Du hast den tiefsten Sinn der Freundschaft erfasst, seitdem dir aufgegangen ist, dass du gleichsam der Hirt einer kleinen Herde bist. Jetzt möchtest du die, die du früher links hast liegen lassen, neu um dich sammeln und jedem einzelnen dienen.
Du darfst dich nicht bloß passiv verhalten. Werde ein echter Freund, indem du deinen Freunden hilfst. Vor allem mit dem Beispiel deiner Lebensweise, dann auch mit deinem Rat und durch den Einfluss, der auf deiner Vertrauenswürdigkeit beruht.
Es ist für dich ein großes Glück gewesen, wahren Lehrern und echten Freunden begegnet zu sein, die dich mit Hingebung in allem unterwiesen, was immer du auch hast wissen wollen. Du musstest keine besonderen Winkelzüge anwenden, um dir gleichsam ihr Wissen zu »rauben«, denn immer haben sie dir den gangbarsten Weg gezeigt, den sie selbst vielleicht erst nach harter, mühsamer Arbeit entdeckt hatten … Jetzt ist es an dir, ebenso zu handeln: an diesem, an jenem – an allen!
Beherzige meinen Rat und handle danach: Diese Leute, denen du unsympathisch bist, werden ihre Meinung revidieren, sobald sie merken, dass du sie »wirklich« gerne hast. Alles hängt also von dir ab.
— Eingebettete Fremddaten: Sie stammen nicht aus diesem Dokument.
Lemma from_nodes_finished DFS l : searches DFS [] → (∀ v, v ∈ l → is_node g v) → ∀ m L, searched m [] L → finished [] L l (from_nodes DFS l m).
Proof.
  intros HD. induction l as [|v l IH]; intros Hl m L S; cbn [from_nodes].
  { exists []. split; [done|]. intros v Hv. by apply elem_of_nil in Hv. }
  assert (is_node g v) as Hv by (apply Hl; left). assert (∀ w, w ∈ l → is_node g w) as Hl' by (intros w Hw; apply Hl; by right).
  destruct (read_marks m [] L v S Hv) as [[Hr Eu]|(Hr & Ev & _)].
  { unfold mbind, prog_bind. rewrite Eu. by exists v. }
  rewrite (bind_Ret _ _ _ _ _ Ev); clear Ev. destruct (bool_decide_reflect (v ∈ [] ++ L)) as [Hvis|Hvis]; cbn [negb].
  - rewrite (bind_Ret _ _ _ false m) by done. eapply finished_goal; [by apply IH|].
    intros L' w [->|Hw]%elem_of_cons; [|by right]. left. apply elem_of_app. by right.
  - pose proof (HD m L v S Hv Hr Hvis) as Hd. specialize (Hd ltac:(intros p Hp; by apply elem_of_nil in Hp)). unfold mbind at 1, prog_bind at 1.
    destruct (DFS v m) as [[] m1|code m1| |]; cbn [finished] in Hd; try done. destruct Hd as (L1 & S1 & Hg).
    apply (finished_more _ L1). eapply finished_goal; [by apply IH|].
    intros L' w [->|Hw]%elem_of_cons; [|by right]. left. apply elem_of_app. right. apply Hg. left.
Qed.

Lemma hasCycles_cases : match hasCycles g with
  | Ret true g' => g' = g ∧ ∃ x, tc E x x
  | Ret false g' => g' = g ∧ acyclic g ∧ in_range g
  | Undef => ∃ x, is_node g x ∧ ¬ 0 ≤ x < numV g
  | _ => False
  end.
Proof.
  unfold hasCycles. set (m := mk_marks _ _). pose proof (from_nodes_finished (DFSForCycle (adj g) (S n)) (map_keys (adj g))) as H.
  specialize (H ltac:(apply DFS_finished; cbn; lia) ltac:(intros v; by rewrite elem_of_keys) m []).
  assert (searched m [] []) as S.
  { constructor; cbn; [apply length_replicate..|intros x Hx; by apply elem_of_nil in Hx|constructor| | |done];
      intros x Hx; rewrite bool_decide_false by apply not_elem_of_nil; apply aget_Some; (split; [lia|]); apply lookup_replicate_2; lia. }
  specialize (H S). destruct (from_nodes _ _ m) as [[] m'|code m'| |]; try done. destruct H as (L' & S' & Hall). rewrite app_nil_r in *.
  split; [done|]. split.
  - intros x Hx. eapply topo_acyclic; [apply S'|apply Hall, elem_of_keys|exact Hx]. by inversion Hx; subst; eapply edge_node.
  - intros x Hx. apply (sr_range _ _ _ S'), Hall. by apply elem_of_keys.
Qed.
Lemma hasCycles_returns : in_range g → ∃ b, hasCycles g = Ret b g ∧ (b = true ↔ ∃ x, tc E x x).
Proof.
  intros Hr. pose proof hasCycles_cases as H. destruct (hasCycles g) as [[] g'|code g'| |]; try done.
  - destruct H as [-> H]. by exists true.
  - destruct H as (-> & Ha & _). exists false. split; [done|]. split; [done|]. intros (x & Hx). by destruct (Ha x).
  - destruct H as (x & Hx & Hn). by destruct Hn; apply Hr.
Qed.
Lemma hasCycles_outside x : acyclic g → is_node g x → ¬ 0 ≤ x < numV g → hasCycles g = Undef.
Proof.
  intros Ha Hx Hn. pose proof hasCycles_cases as H. destruct (hasCycles g) as [[] g'|code g'| |]; try done.
  - destruct H as (_ & y & Hy). by destruct (Ha y).
  - destruct H as (_ & _ & Hr). by destruct Hn; apply Hr.
Qed.
End search_correct.

(** ** What the operations make of the edges *)

Definition with_node (V : Z) (g : digraph) : digraph := if has_node V g then g else mk_digraph (numV g + 1) (<[V := []]> (adj g)).
Lemma has_node_spec V g : has_node V g = true ↔ is_node g V.
Proof. apply bool_decide_eq_true. Qed.
Lemma addNode_eq V g : numV g < 2147483647 → addNode V g = Ret tt (with_node V g).
Proof.
  intros Hn. unfold addNode, with_node. rewrite (bind_Ret _ _ g (has_node V g) g) by done. destruct (has_node V g); [done|]. cbn.
  unfold updates, mbind, prog_bind, modify. cbn. by rewrite int_incr_ok.
Qed.
Lemma edge_with_node V g x y : edge (with_node V g) x y ↔ edge g x y.
Proof.
  unfold with_node, edge. destruct (has_node V g) eqn:Eh; [done|]. cbn. assert (adj g !! V = None) as E.
  { apply bool_decide_eq_false in Eh. by apply eq_None_not_Some. }
  destruct (decide (x = V)) as [->|Hne]; [rewrite lookup_insert_eq|by rewrite lookup_insert_ne].
  rewrite E. split; [intros (l & [= <-] & H); by apply elem_of_nil in H|by intros (l & [=] & _)].
Qed.
Lemma node_with_node V g x : is_node (with_node V g) x ↔ x = V ∨ is_node g x.
Proof.
  unfold with_node. destruct (has_node V g) eqn:Eh.
  - apply has_node_spec in Eh. split; [by right|]. by intros [->|H].
  - unfold is_node. cbn. rewrite lookup_insert_is_Some. destruct (decide (x = V)); naive_solver.
Qed.
Lemma wf_with_node V g : wf_graph g → wf_graph (with_node V g).
Proof.
  intros W. constructor.
  - unfold with_node. destruct (has_node V g) eqn:Eh; [apply W|]. cbn. apply bool_decide_eq_false in Eh. rewrite map_size_insert_None by by apply eq_None_not_Some.
    rewrite (wg_size _ W). lia.
  - intros x y He%edge_with_node. apply node_with_node. right. by eapply (wg_ends _ W).
  - intros x l. unfold with_node. destruct (has_node V g); [apply W|]. cbn. rewrite lookup_insert_Some.
    intros [[_ <-]|[_ H]]; [constructor|by eapply (wg_once _ W)].
Qed.
Lemma numV_with_node V g : numV g ≤ numV (with_node V g) ≤ numV g + 1.
Proof. unfold with_node. destruct (has_node V g); cbn; lia. Qed.

Lemma existsb_Zeqb x l : existsb (Z.eqb x) l = true ↔ x ∈ l.
Proof.
  rewrite existsb_exists. split.
  - intros (y & Hy & ->%Z.eqb_eq). by apply list_elem_of_In.
  - intros H. exists x. split; [by apply list_elem_of_In|by apply Z.eqb_eq].
Qed.

Definition with_edge (a b : Z) (l : list Z) (g : digraph) : digraph :=
  if existsb (Z.eqb b) l then g else set_adj (<[a := l ++ [b]]> (adj g)) g.
Section new_edge.
Variables (a b : Z) (l : list Z) (g : digraph).
Hypotheses (Hwf : wf_graph g) (Ha : adj g !! a = Some l) (Hb : is_node g b).

Lemma addEdge_eq : addEdge a b g = Ret tt (with_edge a b l g).
Proof using Ha Hb.
  unfold addEdge. rewrite (bind_Ret _ _ g (has_node a g) g) by done. rewrite (proj2 (has_node_spec a g)) by by exists l. cbn [negb].
  rewrite (bind_Ret _ _ g (has_node b g) g) by done. rewrite (proj2 (has_node_spec b g)) by done. cbn [negb].
  rewrite (bind_Ret _ _ g l g) by by apply reads_Some. unfold with_edge. by destruct (existsb _ _).
Qed.
Lemma edge_with_edge x y : edge (with_edge a b l g) x y ↔ edge g x y ∨ (x = a ∧ y = b).
Proof using Ha.
  unfold with_edge. destruct (existsb (Z.eqb b) l) eqn:Ee.
  - apply existsb_Zeqb in Ee. split; [by left|]. intros [H|[-> ->]]; [done|by exists l].
  - unfold edge. cbn. destruct (decide (x = a)) as [->|Hne].
    + rewrite lookup_insert_eq, Ha. split.
      * intros (l' & [= <-] & [H|H%list_elem_of_singleton]%elem_of_app); [left; by exists l|by right].
      * intros [(l' & [= <-] & H)|[_ ->]]; eexists; (split; [done|]); apply elem_of_app; [by left|right; by apply list_elem_of_singleton].
    + rewrite lookup_insert_ne by done. naive_solver.
Qed.
Lemma node_with_edge x : is_node (with_edge a b l g) x ↔ is_node g x.
Proof using Ha.
  unfold with_edge. destruct (existsb _ _); [done|]. unfold is_node. cbn. rewrite lookup_insert_is_Some.
  destruct (decide (a = x)) as [<-|]; naive_solver.
Qed.
Lemma wf_with_edge : wf_graph (with_edge a b l g).
Proof using Ha Hb Hwf.
  constructor.
  - unfold with_edge. destruct (existsb _ _); [apply Hwf|]. cbn. rewrite map_size_insert_Some by by eexists. apply Hwf.
  - intros x y H. apply node_with_edge. apply edge_with_edge in H as [H|[-> ->]]; [by eapply (wg_ends _ Hwf)|done].
  - intros x l'. unfold with_edge. destruct (existsb (Z.eqb b) l) eqn:Ee; [apply Hwf|]. cbn. rewrite lookup_insert_Some.
    intros [[_ <-]|[_ H]]; [|by eapply (wg_once _ Hwf)]. apply NoDup_app. split; [by eapply (wg_once _ Hwf)|]. split; [|apply NoDup_singleton].
    intros y Hy Hy'%list_elem_of_singleton. subst. apply existsb_Zeqb in Hy. congruence.
Qed.
Lemma numV_with_edge : numV (with_edge a b l g) = numV g.
Proof. unfold with_edge. by destruct (existsb _ _). Qed.

(** The new edge is taken back. *)
Lemma erase_first_last : b ∉ l → erase_first b (l ++ [b]) = l.
Proof using.
  clear. induction l as [|v l' IH]; cbn; [by rewrite Z.eqb_refl|]. intros H. apply not_elem_of_cons in H as [H1 H2].
  rewrite (proj2 (Z.eqb_neq v b)) by congruence. by rewrite IH.
Qed.
Lemma removeEdge_back : b ∉ l → removeEdge a b (with_edge a b l g) = Ret tt g.
Proof using Ha Hb Hwf.
  intros Hn. set (g' := with_edge a b l g). assert (adj g' !! a = Some (l ++ [b])) as E.
  { unfold g', with_edge. destruct (existsb (Z.eqb b) l) eqn:Ee; [by apply existsb_Zeqb in Ee|]. apply lookup_insert_eq. }
  unfold removeEdge. rewrite (bind_Ret _ _ g' true g') by (unfold hasNode; apply reads_Some; f_equal; apply has_node_spec; by eexists). cbn [negb].
  rewrite (bind_Ret _ _ g' true g') by (unfold hasNode; apply reads_Some; f_equal; apply has_node_spec, node_with_edge, Hb). cbn [negb].
  rewrite (bind_Ret _ _ g' (l ++ [b]) g') by by apply reads_Some.
  rewrite (proj2 (existsb_Zeqb b (l ++ [b]))) by (apply elem_of_app; right; by apply list_elem_of_singleton).
  rewrite erase_first_last by done. unfold modify. f_equal. unfold g', with_edge.
  destruct (existsb (Z.eqb b) l) eqn:Ee; [by apply existsb_Zeqb in Ee|]. destruct g as [n m]. unfold set_adj. cbn in *. by rewrite insert_insert_eq, insert_id.
Qed.
End new_edge.

Section cycles.
Variables (E E' : Z → Z → Prop) (a b : Z).
Hypothesis Hnew : ∀ x y, E' x y ↔ E x y ∨ (x = a ∧ y = b).

Lemma tc_new_edge x y : tc E' x y → tc E x y ∨ (rtc E x a ∧ rtc E b y).
Proof using Hnew.
  induction 1 as [x y [H|[-> ->]]%Hnew|x y z [H|[-> ->]]%Hnew _ IH].
  - left. by apply tc_once.
  - by right.
  - destruct IH as [IH|[H1 H2]]; [left; by eapply tc_l|right]. split; [by eapply rtc_l|done].
  - right. split; [done|]. destruct IH as [IH|[_ H2]]; [by apply tc_rtc|done].
Qed.
Lemma cycle_new_edge : (∀ x, ¬ tc E x x) → (∃ x, tc E' x x) ↔ rtc E b a.
Proof using Hnew.
  intros Ha. split.
  - intros (x & [Hx|[H1 H2]]%tc_new_edge); [by destruct (Ha x)|]. by etrans.
  - intros H. exists a. eapply tc_rtc_r; [apply tc_once, Hnew; by right|]. eapply rtc_subrel; [|exact H]. intros x y Hx. apply Hnew. by left.
Qed.
End cycles.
Durch deine Freundschaft und mit deiner »Beschlagenheit« in der Lehre der Kirche – besser ausgedrückt: durch die Liebe und die Botschaft Christi – wirst du viele Nichtkatholiken für eine ernsthafte Mitarbeit gewinnen können, zum Wohl aller Menschen.
Glaub mir: Das Apostolat, die Katechese – sie müssen kapillar sein: jeder einzelne Gläubige mit seinem unmittelbaren Nächsten.
Uns, die wir Christus dienen wollen, interessieren alle Menschen, weil jeder einzelne uns interessiert!